Мой третий... А третьего не было. Мы перестали быть «олимами», новыми репатриантами, и нас перестали приглашать десантники и ультраортодоксы, честно выполнившие свою мицву. Пошедшие тернистой религиозной дорогой друзья устраивали свои седеры, иногда мы выбирались на них, но машин ни у кого не было, а автобусы по праздникам не ходили... Да дело не в этом. Не в автобусах, не в религиозных порядках, не в нашей лености... Дело в том, что в той стране, где каждую субботу стройное пение из синагоги напротив оседало на листьях грейпфрутового дерева, где Бог разговаривал с тобой из остывающего к вечеру нежного на ощупь камня, где белый ветер мел по ночам белые листья среди белых домов – когда наступал праздник, он и так – без какого-либо твоего в нем участия – был везде. Он обволакивал тебя, обступал, независимо от тебя самой и твоей к нему принадлежности, и – совершенно неожиданно – я поняла, что вернулась обратно в мой забытый знаковый мир. Суккот – лимонный запах этрога и шуршание пальмовых веток. Ханука – приторный вкус пончикового повидла. Йом Киппур - оголтелое хлопанье петушиных крыльев на рынке и дети, играющие в мяч на пустых проспектах. В мире, где все кругом были евреи и еврейские праздники принадлежали всем, их тайный религиозный смысл совершенно пропадал, и праздник превращался просто в выходной день. Через год я вместе с друзьями уже встречала Песах многочасовым стоянием в пробке на подступах к египетской границе, отмечая, как и сотни других израильтян, исход евреев из Египта возвращением в него же – каникулярной студенческой поездкой на Синай. К седьмому году в Израиле – традиционной еврейской швите – я как-то совершенно забыла о своем еврействе. И на вопрос «ты кто?» я - до автоматизма привычно - отвечала «русская». А кто ж еще? Не марокканка, чай!

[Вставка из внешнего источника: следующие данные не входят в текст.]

(* ===== verification/RtcInstances.v ===== *)
(** * Concrete codecs for the messages of a transfer

    The instances of [Instances] at the types of [RtcTypes], and a zlib that
    stores its input, for concrete runs. *)

From stdpp Require Import countable.
From S2P Require Import Prelude Serde Crypto Instances RtcTypes Rtc.

#[export] Instance FileMetadata_countable : Countable FileMetadata.
Proof.
  refine (inj_countable' (λ m, (fm_modified m, fm_accessed m))
    (λ '(m, a), mk_FileMetadata m a) _).
  by intros [].
Defined.

#[export] Instance FileDto_countable : Countable FileDto.
Proof.
  refine (inj_countable'
    (λ f, (fd_id f, fd_file_name f, fd_size f, fd_file_type f,
           (fd_sha256 f, fd_preview f, fd_metadata f)))
    (λ '(i, n, s, t, (h, p, m)), mk_FileDto i n s t h p m) _).
  by intros [].
Defined.

#[export] Instance RTCNonceMessage_eq_dec : EqDecision RTCNonceMessage.
Proof. solve_decision. Defined.
#[export] Instance RTCNonceMessage_countable : Countable RTCNonceMessage.
Proof. refine (inj_countable' nm_nonce mk_RTCNonceMessage _). by intros []. Defined.

#[export] Instance RTCTokenRequest_eq_dec : EqDecision RTCTokenRequest.
Proof. solve_decision. Defined.
#[export] Instance RTCTokenRequest_countable : Countable RTCTokenRequest.
Proof. refine (inj_countable' tr_token mk_RTCTokenRequest _). by intros []. Defined.

#[export] Instance RTCTokenResponse_eq_dec : EqDecision RTCTokenResponse.
Proof. solve_decision. Defined.
#[export] Instance RTCTokenResponse_countable : Countable RTCTokenResponse.
Proof.
  refine (inj_countable'
    (λ r, match r with
          | TokenOk t => inl t | TokenPinRequired t => inr (Some t)
          | TokenInvalidSignature => inr None end)
    (λ x, match x with
          | inl t => TokenOk t | inr (Some t) => TokenPinRequired t
          | inr None => TokenInvalidSignature end) _).
  by intros [].
Defined.

#[export] Instance RTCPinMessage_eq_dec : EqDecision RTCPinMessage.
Proof. solve_decision. Defined.
#[export] Instance RTCPinMessage_countable : Countable RTCPinMessage.
Proof. refine (inj_countable' pm_pin mk_RTCPinMessage _). by intros []. Defined.

#[export] Instance RTCPinReceivingResponse_eq_dec : EqDecision RTCPinReceivingResponse.
Proof. solve_decision. Defined.
#[export] Instance RTCPinReceivingResponse_countable : Countable RTCPinReceivingResponse.
Proof.
  refine (inj_countable'
    (λ r, match r with
          | PinReceivingOk => 0 | PinReceivingPinRequired => 1
          | PinReceivingTooManyAttempts => 2 end)
    (λ n, match n with
          | 0 => PinReceivingOk | 1 => PinReceivingPinRequired
          | _ => PinReceivingTooManyAttempts end) _).
  by intros [].
Defined.

#[export] Instance RTCPinSendingResponse_eq_dec : EqDecision RTCPinSendingResponse.
Proof. solve_decision. Defined.
#[export] Instance RTCPinSendingResponse_countable : Countable RTCPinSendingResponse.
Proof.
  refine (inj_countable'
    (λ r, match r with
          | PinSendingOk fs => inl fs | PinSendingPinRequired => inr true
          | PinSendingTooManyAttempts => inr false end)
    (λ x, match x with
          | inl fs => PinSendingOk fs | inr true => PinSendingPinRequired
          | inr false => PinSendingTooManyAttempts end) _).
  by intros [].
Defined.

#[export] Instance RTCFileListResponse_eq_dec : EqDecision RTCFileListResponse.
Proof. solve_decision. Defined.
#[export] Instance RTCFileListResponse_countable : Countable RTCFileListResponse.
Proof.
  refine (inj_countable'
    (λ r, match r with
          | FileListOk fs => inl (inl fs) | FileListPair k => inl (inr k)
          | FileListDeclined => inr true
          | FileListInvalidSignature => inr false end)
    (λ x, match x with
          | inl (inl fs) => FileListOk fs | inl (inr k) => FileListPair k
          | inr true => FileListDeclined
          | inr false => FileListInvalidSignature end) _).
  by intros [].
Defined.

#[export] Instance RTCPairResponse_eq_dec : EqDecision RTCPairResponse.
Proof. solve_decision. Defined.
#[export] Instance RTCPairResponse_countable : Countable RTCPairResponse.
Proof.
  refine (inj_countable'
    (λ r, match r with
          | PairOk k => inl k | PairDeclined => inr true | PairInvalidSignature => inr false end)
    (λ x, match x with
          | inl k => PairOk k | inr true => PairDeclined
          | inr false => PairInvalidSignature end) _).
  by intros [].
Defined.

#[export] Instance RTCSendFileHeaderRequest_eq_dec : EqDecision RTCSendFileHeaderRequest.
Proof. solve_decision. Defined.
#[export] Instance RTCSendFileHeaderRequest_countable : Countable RTCSendFileHeaderRequest.
Proof.
  refine (inj_countable' (λ h, (fh_id h, fh_token h))
    (λ '(i, t), mk_RTCSendFileHeaderRequest i t) _).
  by intros [].
Defined.

#[export] Instance RTCSendFileResponse_eq_dec : EqDecision RTCSendFileResponse.
Proof. solve_decision. Defined.
#[export] Instance RTCSendFileResponse_countable : Countable RTCSendFileResponse.
Proof.
  refine (inj_countable' (λ r, (fr_id r, fr_success r, fr_error r))
    (λ '(i, s, e), mk_RTCSendFileResponse i s e) _).
  by intros [].
Defined.

#[export] Instance countable_rtc_codec : RtcCodec := {|
  nonce_message_json := countable_json;
  token_request_json := countable_json;
  token_response_json := countable_json;
  pin_message_json := countable_json;
  pin_receiving_json := countable_json;
  pin_sending_json := countable_json;
  file_list_json := countable_json;
  pair_json := countable_json;
  file_header_json := countable_json;
  file_response_json := countable_json
|}.

#[export] Instance countable_rtc_codec_laws : RtcCodecLaws.
Proof. constructor; apply countable_json_laws. Qed.

#[export] Instance stored_zlib : Zlib := {|
  zlib_compress := λ b, b;
  zlib_decompress := Some
|}.

#[export] Instance stored_zlib_laws : ZlibLaws.
Proof. by constructor. Qed.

Когда я первый раз приехала из Америки домой на каникулы, мои друзья спрашивали, что мне больше всего понравилось в Бостоне. Как ни странно, я отвечала – еврейская жизнь. Именно в Бостоне – может быть, впервые за все прошедшие годы, - мне удалось почувствовать себя еврейкой. Одним из главных открытий американской жизни для меня стал консервативный иудаизм – некий, на первый взгляд, странный, упрощенный и, я бы сказала, «протестантский» вариант ортодоксального иудаизма, в котором синагога становится не столько молитвенным домом, сколько центром культурной жизни. Сначала – после Израиля – какие-то вещи казались мне совершенно бредовыми. Женщина носит талес и кипу! Раввин играет на гитаре! А потом, когда я привыкла, оказалось, что вот так – с гитарой и женщиной в кипе – слова, которые раньше были лишь частью знакового ритуала, обрели смысл. В Израиле женщины в синагоге сидели за занавеской, и никто не объяснял, что, собственно, происходит в данную минуту, – считалось, что и так все знают. Я не знала. А здесь все молились вместе, и раввин иногда просто прерывал молитву и разговаривал с людьми, и древний ритуал оказывался тесно переплетенным с сегодняшним днем. Из службы стала проясняться история. Из истории – мое место в ней.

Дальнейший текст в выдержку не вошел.